(* ===== verification/Room.v ===== *)
(** * Rooms: room.go

    A room holds the sessions of its users and routes the signalling messages
    to them. *)

From S2P Require Import Prelude GoLib Json Constants KeyframeFilter World Rmq Peer Notify Session.

Definition CreateRoom (id : string) : MW nat :=
  alloc_room {| r_roomid := id; r_sessions := ∅; r_onSendMessageHandler := false |}.

Definition room_SetSendMessageHandler (r : nat) (f : bool) : MW unit :=
  upd_room r (set_r_onSendMessageHandler (λ _, f)).

Definition del_session (r : nat) (k : string) : MW unit :=
  upd_room r (set_r_sessions (delete k)).
Definition put_session (r : nat) (k : string) (s : nat) : MW unit :=
  upd_room r (set_r_sessions <[k := s]>).

(** A fixed string. *)
Definition GetUsedResourceInformation : string :=
  "{['roomid': '111','rs': 73],['roomid': '222','rs': 73],['roomid': '333','rs': 73]}".

(** Two empty methods. *)
Definition OnPublisherPeerDisconnected (r : nat) (sid pid : string) : MW unit := skip.
Definition OnSubscriberPeerDisconnected (r : nat) (sid ssid pid : string) : MW unit := skip.

Section room.
Context `{GoRuntime, WebRTC, Amqp}.

Definition DestroyRoom (r : nat) : MW unit :=
  _ ← Lock (LSessions r);
  _ ← range_map (room_sessions r) (λ _ value, _ ← DoLeave value; skip);
  _ ← upd_room r (set_r_sessions (λ _, ∅));
  Unlock (LSessions r).

Definition hasOriginSession (r : nat) : MW bool :=
  _ ← RLock (LSessions r);
  ret ← range_find (room_sessions r) (λ _ sess,
          x ← get_sess sess; mret (if s_origin x then Some tt else None));
  _ ← RUnlock (LSessions r);
  mret (match ret with Some _ => true | None => false end).

Definition KickoutFromRoom (r : nat) (sid : string) : MW unit :=
  _ ← Lock (LSessions r);
  sessions ← room_sessions r;
  _ ← match sessions !! sid with
      | Some sess =>
          isOrigin ← DoLeave sess;
          x ← get_sess sess;
          _ ← del_session r (s_userid x);
          if isOrigin : bool then notifyLeaveRoom r sid else skip
      | None => skip
      end;
  _ ← Unlock (LSessions r);
  _ ← RLock (LSessions r);
  _ ← range_map (room_sessions r) (λ _ sess, spawn (THandleSubscriberLeaved sess sid));
  _ ← RUnlock (LSessions r);
  origin ← hasOriginSession r;
  if negb origin then x ← get_room r; spawn (TReleaseRoom (r_roomid x)) else skip.

Definition OnPublisherReady (r : nat) (sid name pid : string) : MW unit :=
  range_map (room_sessions r) (λ _ s,
    value ← get_sess s;
    if negb (s_origin value) then skip
    else
      x ← get_room r;
      call_handler (r_onSendMessageHandler x) (s_userid value) (json_marshal [
        (LabelCmd, GStr CmdPub);
        (LabelRoomId, GStr (r_roomid x));
        (LabelSessID, GStr sid);
        (LabelUserName, GStr name);
        (LabelPeerID, GStr pid)])).

Definition OnPublisherPeerFailed (r : nat) (sid pid : string) : MW unit :=
  sessions ← room_sessions r;
  match sessions !! sid with
  | Some sess => ReleasePublisher sess sid pid
  | None => skip
  end.

Definition OnPublisherPeerClosed (r : nat) (sid pid : string) : MW unit :=
  sessions ← room_sessions r;
  match sessions !! sid with
  | Some sess => ReleasePublisher sess sid pid
  | None => skip
  end.

Definition OnSubscriberPeerFailed (r : nat) (sid ssid pid : string) : MW unit :=
  sessions ← room_sessions r;
  match sessions !! ssid with
  | Some sess => ReleaseSubscriberPeer sess sid ssid pid
  | None => skip
  end.

Definition OnSubscriberPeerClosed (r : nat) (sid ssid pid : string) : MW unit :=
  sessions ← room_sessions r;
  match sessions !! ssid with
  | Some sess => ReleaseSubscriberPeer sess sid ssid pid
  | None => skip
  end.

Definition OnCheckKeepalive (r : nat) : MW unit :=
  _ ← RLock (LSessions r);
  _ ← range_map (room_sessions r) (λ _ sess, spawn (TCheckKeepAlive sess));
  RUnlock (LSessions r).

Definition room_OnReceivedAppData (r : nat) (fromSid fromPid buff : string) (len : Z)
    : MW unit :=
  _ ← RLock (LSessions r);
  _ ← range_map (room_sessions r) (λ _ s, BroadcastAppData s fromSid fromPid buff len);
  RUnlock (LSessions r).

(** session.go: sess.OnReceivedAppData *)
Definition session_OnReceivedAppData (s : nat) (fromSid fromPid buff : string) (len : Z)
    : MW unit :=
  x ← get_sess s;
  room_OnReceivedAppData (s_parent x) fromSid fromPid buff len.

(** ** Messages *)

(** An existing session of the same user leaves first (CmdLogin and
    CmdFakePublish). *)
Definition leave_previous (r : nat) (userID : string) : MW unit :=
  sessions ← room_sessions r;
  match sessions !! userID with
  | Some old =>
      _ ← Lock (LSessions r);
      _ ← DoLeave old;
      _ ← del_session r userID;
      Unlock (LSessions r)
  | None => skip
  end.

Definition room_login (r : nat) (j : jsonparser) (userID : string) : MW unit :=
  let userName := GetValue j LabelUserName in
  _ ← leave_previous r userID;
  x ← get_room r;
  sess ← CreateSession r userID userName (r_onSendMessageHandler x);
  _ ← Lock (LSessions r);
  _ ← put_session r userID sess;
  _ ← Unlock (LSessions r);
  _ ← call_handler (r_onSendMessageHandler x) userID (json_marshal [
        (LabelCmd, GStr CmdLogin);
        (LabelSessID, GStr userID);
        (LabelCode, GInt 0)]);
  range_map (room_sessions r) (λ _ value,
    o ← hasPublisher value;
    match o with
    | Some (sid, pid) =>
        v ← get_sess value;
        call_handler (r_onSendMessageHandler x) userID (json_marshal [
          (LabelCmd, GStr CmdPub);
          (LabelRoomId, GStr (r_roomid x));
          (LabelSessID, GStr sid);
          (LabelUserName, GStr (s_username v));
          (LabelPeerID, GStr pid)])
    | None => skip
    end).

(** To the session of a user, or an error reply. *)
Definition forward_or (r : nat) (user : string) (j : jsonparser) (otherwise : MW unit)
    : MW unit :=
  sessions ← room_sessions r;
  match sessions !! user with
  | Some sess => session_HandleMessage sess j
  | None => otherwise
  end.

Definition room_roomcreated (r : nat) (j : jsonparser) : MW unit :=
  let userid := GetValue j LabelSessID in
  range_map (room_sessions r) (λ _ sess,
    o ← HasOriginPublisher sess;
    match o with
    | Some _ =>
        x ← get_sess sess;
        if decide (userid ≠ s_userid x) then session_HandleMessage sess j else skip
    | None => skip
    end).

Definition room_fakepublish (r : nat) (j : jsonparser) (userID : string) : MW unit :=
  let clusterid := GetValue j LabelClusterId in
  let podid := GetValue j LabelPodId in
  let userName := GetValue j LabelUserName in
  _ ← leave_previous r userID;
  origin ← hasOriginSession r;
  if negb origin then x ← get_room r; spawn (TReleaseRoom (r_roomid x))
  else
    x ← get_room r;
    sess ← CreateSession r userID userName (r_onSendMessageHandler x);
    _ ← SetFakeSession sess clusterid podid;
    _ ← Lock (LSessions r);
    _ ← put_session r userID sess;
    _ ← Unlock (LSessions r);
    session_HandleMessage sess j.

Definition room_fakeunpublish (r : nat) (j : jsonparser) (userID : string) : MW unit :=
  let podid := GetValue j LabelPodId in
  _ ← Lock (LSessions r);
  sessions ← room_sessions r;
  _ ← match sessions !! userID with
      | Some value =>
          x ← get_sess value;
          if decide (s_podid x = podid) then
            _ ← DoLeave value;
            del_session r userID
          else skip
      | None => skip
      end;
  Unlock (LSessions r).

Definition room_HandleMessage (r : nat) (j : jsonparser) : MW unit :=
  let command := GetValue j LabelCmd in
  let userID := GetValue j LabelSessID in
  if decide (command = CmdLogin) then room_login r j userID
  else if decide (command = CmdHeartbeat) then
    forward_or r userID j (room_notifyNotLogin r command userID)
  else if decide (command = CmdLogout) then KickoutFromRoom r userID
  else if decide (command = CmdPush ∨ command = CmdOffer ∨ command = CmdStopPush) then
    forward_or r userID j (room_notifyNotLogin r command userID)
  else if decide (command = CmdSub ∨ command = CmdStopSub ∨ command = CmdAnswer) then
    let remoteUserID := GetValue j LabelSrcSessID in
    forward_or r remoteUserID j
      (notifyNotFoundPublishSession r command userID remoteUserID)
  else if decide (command = CmdCandidate) then
    let remoteUserID := GetValue j LabelSrcSessID in
    let userID := if decide (remoteUserID = "") then userID else remoteUserID in
    forward_or r userID j skip
  else if decide (command = CmdRoomCreated) then room_roomcreated r j
  else if decide (command = CmdFakePublish) then room_fakepublish r j userID
  else if decide (command = CmdFakeUnpublish) then room_fakeunpublish r j userID
  else if decide (command = CmdFakeSubscribe) then
    let remoteUserID := GetValue j LabelSrcSessID in
    forward_or r remoteUserID j skip
  else if decide (command = CmdFakeOffer ∨ command = CmdFakeAnswer
                  ∨ command = CmdFakeCandidate) then
    forward_or r userID j skip
  else skip.
End room.
(* ===== verification/RoomMgr.v ===== *)
(** * The room manager: roommgr.go

    The room manager receives every message of the MQTT and RabbitMQ clients,
    creates and releases rooms, and registers the pod with the load balancer.
    Until the registration succeeds every client message is refused. *)

From S2P Require Import Prelude GoLib Json Constants KeyframeFilter World Rmq Peer Notify Session.
From S2P Require Import Room.

Definition CreateRoomMgr : roommgr :=
  {| m_rooms := ∅; m_regist := false; m_registrars := 0; m_onSendMessageHandler := false |}.

Definition mgr_rooms : MW (gmap string nat) := gets (λ w, m_rooms (w_mgr w)).

(** go rm.StartRegistToLB() *)
Definition go_StartRegistToLB : MW unit := upd_mgr (set_m_registrars S).

(** One tick of a goroutine running StartRegistToLB: it returns once the pod
    is registered. *)
Definition StartRegistToLB_tick : MW unit :=
  m ← gets w_mgr;
  if m_regist m then upd_mgr (set_m_registrars pred)
  else
    c ← gets w_conf;
    n ← GetSn;
    t ← now_unix;
    PublishMessage2LB (json_marshal [
      (LabelCmd, GStr CmdPodRegist);
      (LabelClusterId, GStr (Clusterid c));
      (LabelPodId, GStr (Uuid c));
      (LabelResource, GInt (Maxpull c));
      (LabelSN, GInt n);
      (LabelTimestamp, GInt t)]).

(** rm.stopRegist <- 0 needs a goroutine in StartRegistToLB, which returns. *)
Definition send_stopRegist : MW unit :=
  m ← gets w_mgr;
  match m_registrars m with
  | O => halt (HChan CStopRegist)
  | S n => upd_mgr (set_m_registrars (λ _, n))
  end.

(** The answer of the load balancer (CmdPodRegist), in both states. *)
Definition handle_pod_regist (m : jsonparser) : MW unit :=
  code ← GetIntValue m LabelCode;
  if dec_is_zero code then
    let clusterid := GetValue m LabelClusterId in
    c ← gets w_conf;
    if decide (clusterid ≠ "") then
      _ ← modify (set_w_conf (set_Clusterid (λ _, clusterid)));
      _ ← upd_mgr (set_m_regist (λ _, true));
      send_stopRegist
    else if decide (Clusterid c = "") then skip
    else
      _ ← upd_mgr (set_m_regist (λ _, true));
      send_stopRegist
  else skip.

(** CmdPodRegistNow, in both states. *)
Definition handle_regist_now : MW unit :=
  m ← gets w_mgr;
  if m_regist m then
    _ ← upd_mgr (set_m_regist (λ _, false));
    go_StartRegistToLB
  else skip.

Section roommgr.
Context `{GoRuntime, WebRTC, Amqp}.

Definition ReleaseRoom (rid : string) : MW unit :=
  _ ← Lock LRooms;
  rooms ← mgr_rooms;
  _ ← match rooms !! rid with
      | Some r =>
          _ ← DestroyRoom r;
          upd_mgr (set_m_rooms (delete rid))
      | None => skip
      end;
  Unlock LRooms.

(** The room of a login is created if it is missing, and announced to the
    other clusters. *)
Definition create_room_for (m : jsonparser) (roomid : string) : MW unit :=
  r ← CreateRoom roomid;
  mgr ← gets w_mgr;
  _ ← room_SetSendMessageHandler r (m_onSendMessageHandler mgr);
  _ ← Lock LRooms;
  _ ← upd_mgr (set_m_rooms <[roomid := r]>);
  _ ← Unlock LRooms;
  let userid := GetValue m LabelSessID in
  c ← gets w_conf;
  n ← GetSn;
  t ← now_unix;
  BroadcastCrossClusterMessage (json_marshal [
    (LabelCmd, GStr CmdRoomCreated);
    (LabelClusterId, GStr (Clusterid c));
    (LabelPodId, GStr (Uuid c));
    (LabelRoomId, GStr roomid);
    (LabelSessID, GStr userid);
    (LabelSN, GInt n);
    (LabelTimestamp, GInt t)]).

Definition roommgr_login (m : jsonparser) (roomid : string) : MW unit :=
  rooms ← mgr_rooms;
  _ ← match rooms !! roomid with
      | Some _ => skip
      | None => create_room_for m roomid
      end;
  _ ← RLock LRooms;
  rooms ← mgr_rooms;
  _ ← RUnlock LRooms;
  r ← from_some PNilDeref (rooms !! roomid);
  room_HandleMessage r m.

(** To the room of a message, if there is one. *)
Definition to_room (m : jsonparser) (roomid : string) (otherwise : MW unit) : MW unit :=
  rooms ← mgr_rooms;
  match rooms !! roomid with
  | Some r => room_HandleMessage r m
  | None => otherwise
  end.

Definition client_command (command : string) : bool :=
  bool_decide (command = CmdHeartbeat ∨ command = CmdLogout ∨ command = CmdPush ∨
    command = CmdStopPush ∨ command = CmdSub ∨ command = CmdStopSub ∨
    command = CmdOffer ∨ command = CmdAnswer ∨ command = CmdCandidate).

(** The body of HandleMessage, on the fields of the message. *)
Definition handle_fields (m : jsonparser) : MW unit :=
  let command := GetValue m LabelCmd in
  let roomid := GetValue m LabelRoomId in
  mgr ← gets w_mgr;
  if negb (m_regist mgr) then
    if decide (command = CmdPodRegist) then handle_pod_regist m
    else if decide (command = CmdPodRegistNow) then handle_regist_now
    else notifyServiceNotAvailable command (GetValue m LabelSessID)
  else if decide (command = CmdLogin) then roommgr_login m roomid
  else if client_command command then
    to_room m roomid (roommgr_notifyNotLogin command (GetValue m LabelSessID))
  else if decide (command = CmdPodRegist) then handle_pod_regist m
  else if decide (command = CmdPodRegistNow) then handle_regist_now
  else if decide (command = CmdRoomCreated ∨ command = CmdFakePublish
                  ∨ command = CmdFakeUnpublish) then
    let podid := GetValue m LabelPodId in
    c ← gets w_conf;
    if decide (podid ≠ Uuid c) then to_room m roomid skip else skip
  else if decide (command = CmdFakeSubscribe ∨ command = CmdFakeOffer
                  ∨ command = CmdFakeAnswer ∨ command = CmdFakeCandidate) then
    to_room m roomid skip
  else skip.

(** A message that is not a JSON object is printed and then handled as a nil
    map. *)
Definition roommgr_HandleMessage (msg : string) : MW unit :=
  handle_fields (default ∅ (CreateJSONParser msg)).

(** The two tickers SetSendMessageHandler starts: a keep-alive check of every
    room each 20 s, and one that calls GetUsedResourceInformation and drops
    the result. *)
Definition keepalive_tick : MW unit :=
  _ ← RLock LRooms;
  _ ← range_map mgr_rooms (λ _ r, OnCheckKeepalive r);
  RUnlock LRooms.

Definition resource_tick : MW unit :=
  _ ← RLock LRooms;
  _ ← range_map mgr_rooms (λ _ r, let _ := GetUsedResourceInformation in skip);
  RUnlock LRooms.

Definition roommgr_SetSendMessageHandler : MW unit :=
  _ ← upd_mgr (set_m_onSendMessageHandler (λ _, true));
  c ← gets w_conf;
  if decide (string_len (MqttTopic c) = 36%nat) then go_StartRegistToLB
  else upd_mgr (set_m_regist (λ _, true)).
End roommgr.
Lemma heap_upd_peer {X} w p g :
  heap_ok X w →
  (∀ pr, w_peers w !! p = Some pr →
    pshape (g pr) = pshape pr ∧ (role_ok pr → role_ok (g pr)) ∧
    (p_peerConnection (g pr) = None ↔ p_peerConnection pr = None)) →
  heap_ok X (set_w_peers (alter g p) w).
Proof.
  intros Hok Hg.
  assert (keeps w (set_w_peers (alter g p) w)) as K by (apply keeps_upd_peer; intros; by apply Hg).
  destruct Hok as [Np Ns Nr Hp Hs Hpub Hsub Hr Hm Ht Hq].
  split; simpl; try done.
  - intros q. rewrite is_Some_alter. apply Np.
  - intros q y H. apply lookup_alter_inv in H as (x & Hx & ->).
    destruct (Hp _ _ Hx) as (Hpar & Hrole & Hc).
    destruct (decide (p = q)) as [->|]; [|by split].
    destruct (Hg _ Hx) as (Esh & Hrole' & Hpc). injection Esh as E1 E2 E3 E4 E5 E6.
    split; [|split]; [by rewrite E5 | auto | by rewrite E6, Hpc].
  - intros s x k q Hx Hk. destruct (Hpub _ _ _ _ Hx Hk) as (pr & Hpr & Hslot & Hop).
    destruct (ke_p _ _ K _ _ Hpr) as (pr' & Hpr' & E). exists pr'. split; [done|].
    split; [by eapply pub_slot_shape|]. injection E as _ _ _ _ _ ->. done.
  - intros s x k q Hx Hk. destruct (Hsub _ _ _ _ Hx Hk) as (pr & Hpr & Hslot & Hop).
    destruct (ke_p _ _ K _ _ Hpr) as (pr' & Hpr' & E). exists pr'. split; [done|].
    split; [by eapply sub_slot_shape|]. injection E as _ _ _ _ _ ->. done.
  - eapply Forall_impl; [exact Ht|]. intros t. by apply keeps_task.
Qed.

Lemma keeps_upd_sess w s g :
  (∀ x, w_sess w !! s = Some x → sshape (g x) = sshape x) →
  keeps w (set_w_sess (alter g s) w).
Proof.
  intros Hg. split; simpl; try (by split); eauto. intros q x H. rewrite lookup_alter.
  destruct (decide (s = q)) as [->|]; [|by eauto]. rewrite H; simpl. eauto.
Qed.

Lemma heap_upd_sess {X} w s g :
  heap_ok X w →
  (∀ x, w_sess w !! s = Some x → sshape (g x) = sshape x ∧ (sess_ok w x → sess_ok w (g x))) →
  heap_ok X (set_w_sess (alter g s) w).
Proof.
  intros Hok Hg.
  assert (keeps w (set_w_sess (alter g s) w)) as K by (apply keeps_upd_sess; intros; by apply Hg).
  destruct Hok as [Np Ns Nr Hp Hs Hpub Hsub Hr Hm Ht Hq].
  split; simpl; try done.
  - intros q. rewrite is_Some_alter. apply Ns.
  - intros q pr H. by eapply keeps_peer_ok, Hp.
  - intros q y H. apply lookup_alter_inv in H as (x & Hx & ->).
    eapply keeps_sess_ok; [done|]. destruct (decide (s = q)) as [->|]; [|by eapply Hs].
    apply Hg; [done|]. by eapply Hs.
  - intros q y k p H Hk. apply lookup_alter_inv in H as (x & Hx & ->).
    eapply Hpub; [done|]. destruct (decide (s = q)) as [->|]; [|done].
    destruct (Hg _ Hx) as [[=] _]. congruence.
  - intros q y k p H Hk. apply lookup_alter_inv in H as (x & Hx & ->).
    eapply Hsub; [done|]. destruct (decide (s = q)) as [->|]; [|done].
    destruct (Hg _ Hx) as [[=] _]. congruence.
  - intros r x k q H Hk. destruct (Hr _ _ _ _ H Hk) as (y & Hy & E1 & E2).
    destruct (ke_s _ _ K _ _ Hy) as (y' & Hy' & [=]).
    exists y'. split; [done|]. split; congruence.
  - eapply Forall_impl; [exact Ht|]. intros t. by apply keeps_task.
Qed.

Lemma keeps_upd_room w r g :
  (∀ x, w_rooms w !! r = Some x → rshape (g x) = rshape x) →
  keeps w (set_w_rooms (alter g r) w).
Proof.
  intros Hg. split; simpl; try (by split); eauto. intros q x H. rewrite lookup_alter.
  destruct (decide (r = q)) as [->|]; [|by eauto]. rewrite H; simpl. eauto.
Qed.

Lemma heap_upd_room {X} w r g :
  heap_ok X w → (∀ x, w_rooms w !! r = Some x → rshape (g x) = rshape x) →
  heap_ok X (set_w_rooms (alter g r) w).
Proof.
  intros Hok Hg.
  assert (keeps w (set_w_rooms (alter g r) w)) as K by by apply keeps_upd_room.
  destruct Hok as [Np Ns Nr Hp Hs Hpub Hsub Hr Hm Ht Hq].
  split; simpl; try done.
  - intros q. rewrite is_Some_alter. apply Nr.
  - intros q x H. by eapply keeps_sess_ok, Hs.
  - intros q y k s H Hk. apply lookup_alter_inv in H as (x & Hx & ->).
    eapply Hr; [done|]. destruct (decide (r = q)) as [->|]; [|done].
    specialize (Hg _ Hx). injection Hg as ? ?. congruence.
  - intros k q Hk. destruct (Hm _ _ Hk) as (x & Hx & E).
    destruct (ke_r _ _ K _ _ Hx) as (x' & Hx' & [=]). exists x'. split; [done | congruence].
  - eapply Forall_impl; [exact Ht|]. intros t. by apply keeps_task.
Qed.
(* ===== verification/Leave.v ===== *)
(** * Releasing peers, sessions and rooms: the clean-up returns

    Safety shows that a goroutine that stops does not stop in a mutex, at a
    dangling pointer, at a closed channel or in the wait for a session's
    watchers.  What is left of the ways to stop is excluded here for the
    goroutines that release things, in a state where the handlers are
    installed, the exchanges of a connected broker have their producers and no
    keyframe filter was started twice ([calm]).  Together: they return. *)

From S2P Require Import Prelude GoLib Json Constants KeyframeFilter World Rmq Peer Notify Session.
From S2P Require Import Room RoomMgr Callbacks Server Demo Invariant PeerSafe Links SessionSafe.
From S2P Require Import RoomSafe RoomMgrSafe Safety Outputs Dispatch.

(** ** Calm states *)

(** The exchange behind a package variable has its producer goroutine. *)
Definition producing (E : gmap nat QueueExchange) (v : option nat) : Prop :=
  ∃ x ex, v = Some x ∧ E !! x = Some ex ∧
    x_msgChan ex = true ∧ x_producer ex = true.

(** A filter that is not running, or has the one goroutine Shutdown ends. *)
Definition filter_single (pr : peer) : Prop :=
  ∀ f, p_filter pr = Some f → kf_timer f = None ∨ (kf_goroutines f <= 1)%nat.

Record calm (w : world) : Prop := {
  calm_filter : ∀ p pr, w_peers w !! p = Some pr → filter_single pr;
  calm_room : ∀ r x, w_rooms w !! r = Some x → r_onSendMessageHandler x = true;
  calm_center : center_connected (w_rmq w) = true →
    producing (mq_exchanges (w_rmq w)) (exc_cross_cluster_bc (w_rmq w));
  calm_lb : connected (w_rmq w) = true →
    producing (mq_exchanges (w_rmq w)) (exc_pub_dr (w_rmq w));
}.

(** From a calm state, [m] ends in a calm state or stops in one of the ways
    Safety excludes. *)
Definition ctr {A} (m : MW A) : Prop :=
  ∀ w, calm w → wp m (λ _, calm) (λ r _, ¬ safe_stop r) w.

Create HintDb calm discriminated.
#[export] Hint Constants Opaque : calm.
#[export] Hint Transparent MW : calm.

(** ** Rules *)

Lemma ctr_ret {A} (a : A) : ctr (mret a).
Proof. intros w H. by apply wp_ret. Qed.

Lemma ctr_skip : ctr skip.
Proof. apply ctr_ret. Qed.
○ ○ ○ ○ ○ ○ ○
- Work order -
Retype, exactly as written, everything from the first line of the data above through the line containing "(** Two empty methods. *)". Nothing else should appear.

- Exercise output -
(* ===== verification/Room.v ===== *)
(** * Rooms: room.go

    A room holds the sessions of its users and routes the signalling messages
    to them. *)

From S2P Require Import Prelude GoLib Json Constants KeyframeFilter World Rmq Peer Notify Session.

Definition CreateRoom (id : string) : MW nat :=
  alloc_room {| r_roomid := id; r_sessions := ∅; r_onSendMessageHandler := false |}.

Definition room_SetSendMessageHandler (r : nat) (f : bool) : MW unit :=
  upd_room r (set_r_onSendMessageHandler (λ _, f)).

Definition del_session (r : nat) (k : string) : MW unit :=
  upd_room r (set_r_sessions (delete k)).
Definition put_session (r : nat) (k : string) (s : nat) : MW unit :=
  upd_room r (set_r_sessions <[k := s]>).

(** A fixed string. *)
Definition GetUsedResourceInformation : string :=
  "{['roomid': '111','rs': 73],['roomid': '222','rs': 73],['roomid': '333','rs': 73]}".

(** Two empty methods. *)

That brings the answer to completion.